* [Task instructions]:
Of the lines below, write out exactly those from the line with "hasRightSpace : bool" through the line with "css_left : num;", both included, and skip the rest.

* [Data listing]:
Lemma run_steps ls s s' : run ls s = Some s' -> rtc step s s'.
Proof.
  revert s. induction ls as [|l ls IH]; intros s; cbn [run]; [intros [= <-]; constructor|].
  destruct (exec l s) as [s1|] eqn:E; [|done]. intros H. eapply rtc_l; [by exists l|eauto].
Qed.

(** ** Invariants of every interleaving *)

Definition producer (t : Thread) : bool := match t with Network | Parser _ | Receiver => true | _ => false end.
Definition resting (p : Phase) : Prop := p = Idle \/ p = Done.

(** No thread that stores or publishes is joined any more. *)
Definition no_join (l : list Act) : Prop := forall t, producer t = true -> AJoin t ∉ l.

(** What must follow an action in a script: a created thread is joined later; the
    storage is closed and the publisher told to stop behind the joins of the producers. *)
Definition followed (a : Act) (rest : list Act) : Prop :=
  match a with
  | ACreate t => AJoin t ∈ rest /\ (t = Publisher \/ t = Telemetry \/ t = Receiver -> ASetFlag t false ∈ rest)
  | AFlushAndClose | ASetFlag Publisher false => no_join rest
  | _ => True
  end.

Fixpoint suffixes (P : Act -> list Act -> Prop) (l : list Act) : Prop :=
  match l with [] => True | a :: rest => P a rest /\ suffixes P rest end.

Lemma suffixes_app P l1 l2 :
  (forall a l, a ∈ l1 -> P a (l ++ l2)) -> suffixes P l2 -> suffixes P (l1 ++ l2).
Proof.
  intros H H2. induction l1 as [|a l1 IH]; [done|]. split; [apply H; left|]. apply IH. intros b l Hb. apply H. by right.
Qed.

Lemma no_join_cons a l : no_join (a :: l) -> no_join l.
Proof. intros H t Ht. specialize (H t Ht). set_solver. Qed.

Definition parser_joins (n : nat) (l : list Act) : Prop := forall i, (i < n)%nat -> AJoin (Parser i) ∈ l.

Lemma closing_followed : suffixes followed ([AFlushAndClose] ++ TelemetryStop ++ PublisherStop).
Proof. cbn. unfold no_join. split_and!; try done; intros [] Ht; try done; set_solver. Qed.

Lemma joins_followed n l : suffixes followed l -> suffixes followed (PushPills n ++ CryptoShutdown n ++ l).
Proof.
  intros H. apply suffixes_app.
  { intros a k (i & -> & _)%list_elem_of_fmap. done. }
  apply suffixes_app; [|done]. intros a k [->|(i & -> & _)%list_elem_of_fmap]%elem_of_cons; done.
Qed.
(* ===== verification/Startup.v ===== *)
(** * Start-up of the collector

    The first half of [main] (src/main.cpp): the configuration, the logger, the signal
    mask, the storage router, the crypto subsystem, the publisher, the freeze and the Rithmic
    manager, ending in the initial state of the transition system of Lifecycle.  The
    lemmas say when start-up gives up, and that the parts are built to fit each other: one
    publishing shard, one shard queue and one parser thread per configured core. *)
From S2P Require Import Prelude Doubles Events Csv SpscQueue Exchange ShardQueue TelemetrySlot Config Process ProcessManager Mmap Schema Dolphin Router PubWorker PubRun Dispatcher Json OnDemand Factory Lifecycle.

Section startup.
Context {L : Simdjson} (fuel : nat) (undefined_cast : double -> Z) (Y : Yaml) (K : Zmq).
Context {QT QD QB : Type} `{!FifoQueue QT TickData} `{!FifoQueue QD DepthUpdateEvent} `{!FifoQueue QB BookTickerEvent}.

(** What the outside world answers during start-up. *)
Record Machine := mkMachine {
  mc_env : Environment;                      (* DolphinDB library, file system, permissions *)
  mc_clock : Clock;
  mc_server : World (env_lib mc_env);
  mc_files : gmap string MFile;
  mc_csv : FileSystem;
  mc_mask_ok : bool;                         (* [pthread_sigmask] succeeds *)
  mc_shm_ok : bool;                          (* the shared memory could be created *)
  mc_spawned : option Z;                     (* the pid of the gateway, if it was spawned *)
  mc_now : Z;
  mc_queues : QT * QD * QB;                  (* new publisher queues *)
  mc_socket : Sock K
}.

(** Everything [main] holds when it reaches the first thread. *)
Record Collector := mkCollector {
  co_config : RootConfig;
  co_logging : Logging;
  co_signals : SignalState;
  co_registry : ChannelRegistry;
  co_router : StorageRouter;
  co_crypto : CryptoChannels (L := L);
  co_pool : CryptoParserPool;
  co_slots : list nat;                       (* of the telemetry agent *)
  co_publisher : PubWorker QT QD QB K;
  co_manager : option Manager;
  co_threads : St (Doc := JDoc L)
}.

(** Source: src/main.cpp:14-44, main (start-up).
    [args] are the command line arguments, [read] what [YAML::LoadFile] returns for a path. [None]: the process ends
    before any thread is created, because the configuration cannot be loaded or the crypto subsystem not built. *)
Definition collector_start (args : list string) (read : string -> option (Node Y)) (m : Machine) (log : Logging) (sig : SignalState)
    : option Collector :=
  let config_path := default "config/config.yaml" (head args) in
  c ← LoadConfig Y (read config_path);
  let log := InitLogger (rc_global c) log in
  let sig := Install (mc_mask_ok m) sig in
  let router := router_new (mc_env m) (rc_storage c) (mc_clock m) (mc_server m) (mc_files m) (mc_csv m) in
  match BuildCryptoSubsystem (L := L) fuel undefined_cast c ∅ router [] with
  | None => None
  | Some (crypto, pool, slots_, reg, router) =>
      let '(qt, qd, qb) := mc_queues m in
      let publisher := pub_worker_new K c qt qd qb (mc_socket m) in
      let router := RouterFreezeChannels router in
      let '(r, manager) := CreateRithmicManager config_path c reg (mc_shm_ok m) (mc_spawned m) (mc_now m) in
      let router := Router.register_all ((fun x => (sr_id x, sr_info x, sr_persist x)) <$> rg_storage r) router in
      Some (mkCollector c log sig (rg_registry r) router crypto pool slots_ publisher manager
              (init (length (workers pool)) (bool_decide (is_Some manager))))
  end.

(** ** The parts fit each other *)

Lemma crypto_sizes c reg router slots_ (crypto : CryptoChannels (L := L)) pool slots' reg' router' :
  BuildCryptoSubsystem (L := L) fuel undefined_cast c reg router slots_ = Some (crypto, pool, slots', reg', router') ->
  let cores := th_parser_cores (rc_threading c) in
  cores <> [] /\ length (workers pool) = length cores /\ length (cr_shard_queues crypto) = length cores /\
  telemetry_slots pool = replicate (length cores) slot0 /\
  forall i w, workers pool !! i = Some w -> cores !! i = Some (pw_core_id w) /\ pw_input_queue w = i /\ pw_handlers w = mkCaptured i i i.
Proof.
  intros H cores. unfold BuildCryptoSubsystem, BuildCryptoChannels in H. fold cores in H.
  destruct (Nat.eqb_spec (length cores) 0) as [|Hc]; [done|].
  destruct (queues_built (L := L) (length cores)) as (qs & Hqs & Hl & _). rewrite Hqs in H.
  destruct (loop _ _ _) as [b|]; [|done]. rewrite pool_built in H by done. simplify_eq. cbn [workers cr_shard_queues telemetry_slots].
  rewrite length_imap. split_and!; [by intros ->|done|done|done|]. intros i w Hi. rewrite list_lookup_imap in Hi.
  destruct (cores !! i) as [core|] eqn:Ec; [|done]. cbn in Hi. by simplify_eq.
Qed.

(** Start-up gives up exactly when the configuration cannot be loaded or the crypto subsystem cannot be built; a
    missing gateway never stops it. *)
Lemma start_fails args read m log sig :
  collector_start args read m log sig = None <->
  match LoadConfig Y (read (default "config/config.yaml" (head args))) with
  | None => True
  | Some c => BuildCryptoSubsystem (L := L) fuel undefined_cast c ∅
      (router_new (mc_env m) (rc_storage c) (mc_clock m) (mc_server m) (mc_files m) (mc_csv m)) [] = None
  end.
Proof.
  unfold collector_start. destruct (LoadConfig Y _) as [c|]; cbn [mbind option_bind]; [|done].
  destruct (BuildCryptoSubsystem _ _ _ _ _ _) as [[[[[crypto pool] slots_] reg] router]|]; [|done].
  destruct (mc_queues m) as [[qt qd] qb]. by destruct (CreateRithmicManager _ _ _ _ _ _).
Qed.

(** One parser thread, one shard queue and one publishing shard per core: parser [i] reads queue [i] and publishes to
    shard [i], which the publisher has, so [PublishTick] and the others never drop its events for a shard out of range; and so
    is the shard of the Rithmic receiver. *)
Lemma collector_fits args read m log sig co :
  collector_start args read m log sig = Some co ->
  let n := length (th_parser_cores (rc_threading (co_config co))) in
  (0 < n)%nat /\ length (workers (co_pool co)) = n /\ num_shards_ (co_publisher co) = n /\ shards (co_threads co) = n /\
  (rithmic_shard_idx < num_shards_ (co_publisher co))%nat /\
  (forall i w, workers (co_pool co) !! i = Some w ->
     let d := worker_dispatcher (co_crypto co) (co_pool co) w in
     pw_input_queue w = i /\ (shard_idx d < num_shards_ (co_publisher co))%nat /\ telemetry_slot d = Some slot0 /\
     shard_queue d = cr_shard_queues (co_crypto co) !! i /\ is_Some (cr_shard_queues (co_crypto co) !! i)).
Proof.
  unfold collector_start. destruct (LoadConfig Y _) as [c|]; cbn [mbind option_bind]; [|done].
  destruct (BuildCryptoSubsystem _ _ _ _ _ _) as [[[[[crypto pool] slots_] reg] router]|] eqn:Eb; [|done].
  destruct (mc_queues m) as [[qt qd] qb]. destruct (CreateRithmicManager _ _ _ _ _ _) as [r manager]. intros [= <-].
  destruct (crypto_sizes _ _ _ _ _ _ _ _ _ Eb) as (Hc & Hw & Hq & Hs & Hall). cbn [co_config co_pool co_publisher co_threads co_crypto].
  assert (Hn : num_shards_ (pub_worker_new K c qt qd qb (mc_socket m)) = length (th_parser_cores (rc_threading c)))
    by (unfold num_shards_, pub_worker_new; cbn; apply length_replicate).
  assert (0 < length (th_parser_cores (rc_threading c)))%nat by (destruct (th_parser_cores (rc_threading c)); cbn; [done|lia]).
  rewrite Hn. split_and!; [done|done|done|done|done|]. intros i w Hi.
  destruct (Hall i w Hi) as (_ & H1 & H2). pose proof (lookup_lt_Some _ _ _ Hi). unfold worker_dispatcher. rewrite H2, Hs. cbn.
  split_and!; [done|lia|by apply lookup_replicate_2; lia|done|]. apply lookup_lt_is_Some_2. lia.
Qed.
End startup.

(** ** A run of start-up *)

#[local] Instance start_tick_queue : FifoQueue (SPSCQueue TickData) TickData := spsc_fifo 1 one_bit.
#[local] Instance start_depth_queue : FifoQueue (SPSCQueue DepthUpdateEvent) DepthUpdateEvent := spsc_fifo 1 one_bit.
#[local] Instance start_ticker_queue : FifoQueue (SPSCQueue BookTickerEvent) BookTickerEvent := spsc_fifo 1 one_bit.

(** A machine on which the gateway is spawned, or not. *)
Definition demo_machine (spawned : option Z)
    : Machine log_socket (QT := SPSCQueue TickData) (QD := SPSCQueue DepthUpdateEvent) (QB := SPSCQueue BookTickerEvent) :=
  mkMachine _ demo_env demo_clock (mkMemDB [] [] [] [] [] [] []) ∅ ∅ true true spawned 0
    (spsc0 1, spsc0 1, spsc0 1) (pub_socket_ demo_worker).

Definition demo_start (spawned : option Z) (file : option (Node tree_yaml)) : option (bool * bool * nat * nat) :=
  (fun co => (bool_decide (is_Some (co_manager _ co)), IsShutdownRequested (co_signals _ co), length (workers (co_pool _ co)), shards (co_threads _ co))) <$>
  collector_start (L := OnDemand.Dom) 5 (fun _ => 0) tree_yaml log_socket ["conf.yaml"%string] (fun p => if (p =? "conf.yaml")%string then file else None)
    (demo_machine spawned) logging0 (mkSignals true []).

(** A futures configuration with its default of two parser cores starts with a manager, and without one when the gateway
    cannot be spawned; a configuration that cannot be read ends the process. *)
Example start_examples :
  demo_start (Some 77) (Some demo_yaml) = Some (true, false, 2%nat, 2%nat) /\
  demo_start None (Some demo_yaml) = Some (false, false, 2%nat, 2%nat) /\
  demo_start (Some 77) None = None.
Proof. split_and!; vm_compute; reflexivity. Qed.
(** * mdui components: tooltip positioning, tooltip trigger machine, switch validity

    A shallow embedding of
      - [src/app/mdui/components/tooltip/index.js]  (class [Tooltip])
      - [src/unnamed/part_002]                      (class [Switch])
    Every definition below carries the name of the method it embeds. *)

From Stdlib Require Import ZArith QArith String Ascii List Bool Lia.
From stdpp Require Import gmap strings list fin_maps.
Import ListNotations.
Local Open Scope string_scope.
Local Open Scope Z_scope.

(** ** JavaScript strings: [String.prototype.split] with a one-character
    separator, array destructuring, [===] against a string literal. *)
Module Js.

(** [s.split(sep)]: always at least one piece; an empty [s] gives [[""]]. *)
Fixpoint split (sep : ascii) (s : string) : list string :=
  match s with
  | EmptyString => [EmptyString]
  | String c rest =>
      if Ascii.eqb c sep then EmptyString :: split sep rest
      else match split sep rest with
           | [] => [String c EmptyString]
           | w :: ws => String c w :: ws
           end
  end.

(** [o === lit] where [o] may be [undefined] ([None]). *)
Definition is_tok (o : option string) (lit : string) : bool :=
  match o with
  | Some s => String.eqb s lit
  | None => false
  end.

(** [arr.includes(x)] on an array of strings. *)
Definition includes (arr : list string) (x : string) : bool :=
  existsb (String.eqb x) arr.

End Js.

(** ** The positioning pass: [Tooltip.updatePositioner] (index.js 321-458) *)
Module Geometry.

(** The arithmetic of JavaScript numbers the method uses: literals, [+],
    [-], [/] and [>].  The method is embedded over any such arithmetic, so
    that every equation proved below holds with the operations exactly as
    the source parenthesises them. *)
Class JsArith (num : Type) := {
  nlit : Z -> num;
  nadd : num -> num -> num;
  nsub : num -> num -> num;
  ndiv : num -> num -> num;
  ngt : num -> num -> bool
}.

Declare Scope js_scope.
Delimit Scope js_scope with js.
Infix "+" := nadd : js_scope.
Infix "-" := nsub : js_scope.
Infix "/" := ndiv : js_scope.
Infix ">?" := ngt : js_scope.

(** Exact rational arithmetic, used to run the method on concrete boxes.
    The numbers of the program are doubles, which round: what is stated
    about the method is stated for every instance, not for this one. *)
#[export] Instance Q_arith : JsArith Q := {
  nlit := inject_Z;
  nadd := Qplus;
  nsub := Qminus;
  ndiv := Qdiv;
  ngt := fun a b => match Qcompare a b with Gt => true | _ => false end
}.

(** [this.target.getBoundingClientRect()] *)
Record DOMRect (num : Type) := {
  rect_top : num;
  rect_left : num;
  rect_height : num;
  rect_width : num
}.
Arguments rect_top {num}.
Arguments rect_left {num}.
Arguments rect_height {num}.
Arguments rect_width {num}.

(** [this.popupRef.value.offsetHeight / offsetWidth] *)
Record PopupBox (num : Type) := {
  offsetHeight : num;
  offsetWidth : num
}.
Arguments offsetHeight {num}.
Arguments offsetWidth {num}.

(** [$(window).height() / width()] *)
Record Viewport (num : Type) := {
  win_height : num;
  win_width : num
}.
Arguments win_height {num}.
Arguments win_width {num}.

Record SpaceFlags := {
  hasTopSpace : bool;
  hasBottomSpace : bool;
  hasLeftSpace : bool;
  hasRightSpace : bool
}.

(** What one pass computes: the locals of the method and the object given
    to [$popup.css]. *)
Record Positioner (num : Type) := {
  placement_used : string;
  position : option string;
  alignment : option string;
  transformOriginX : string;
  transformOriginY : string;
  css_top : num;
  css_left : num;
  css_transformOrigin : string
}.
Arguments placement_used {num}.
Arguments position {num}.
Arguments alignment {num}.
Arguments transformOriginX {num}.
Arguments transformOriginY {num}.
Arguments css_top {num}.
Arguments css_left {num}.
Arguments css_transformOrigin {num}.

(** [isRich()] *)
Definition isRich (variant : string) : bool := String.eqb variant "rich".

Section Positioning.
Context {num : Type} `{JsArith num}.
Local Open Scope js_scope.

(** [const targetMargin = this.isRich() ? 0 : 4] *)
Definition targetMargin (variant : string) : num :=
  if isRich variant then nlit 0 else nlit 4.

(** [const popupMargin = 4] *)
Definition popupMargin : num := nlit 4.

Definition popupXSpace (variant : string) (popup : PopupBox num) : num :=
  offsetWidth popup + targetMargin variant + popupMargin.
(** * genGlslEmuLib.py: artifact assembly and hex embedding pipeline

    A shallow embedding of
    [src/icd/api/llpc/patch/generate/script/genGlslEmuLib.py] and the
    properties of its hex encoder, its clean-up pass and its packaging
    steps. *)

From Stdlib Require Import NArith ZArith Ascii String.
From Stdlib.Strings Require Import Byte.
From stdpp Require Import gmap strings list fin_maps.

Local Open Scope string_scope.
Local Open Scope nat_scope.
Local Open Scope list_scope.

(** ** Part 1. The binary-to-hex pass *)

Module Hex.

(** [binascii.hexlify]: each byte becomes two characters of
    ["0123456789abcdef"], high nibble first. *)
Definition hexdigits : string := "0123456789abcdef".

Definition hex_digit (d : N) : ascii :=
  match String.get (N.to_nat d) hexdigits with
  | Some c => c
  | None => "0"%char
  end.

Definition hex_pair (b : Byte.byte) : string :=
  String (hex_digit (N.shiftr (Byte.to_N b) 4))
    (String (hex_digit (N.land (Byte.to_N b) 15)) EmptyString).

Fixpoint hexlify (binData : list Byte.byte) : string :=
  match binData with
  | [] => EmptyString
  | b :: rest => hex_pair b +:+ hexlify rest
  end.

* [Solution to this problem]:
  hasRightSpace : bool
}.

(** What one pass computes: the locals of the method and the object given
    to [$popup.css]. *)
Record Positioner (num : Type) := {
  placement_used : string;
  position : option string;
  alignment : option string;
  transformOriginX : string;
  transformOriginY : string;
  css_top : num;
  css_left : num;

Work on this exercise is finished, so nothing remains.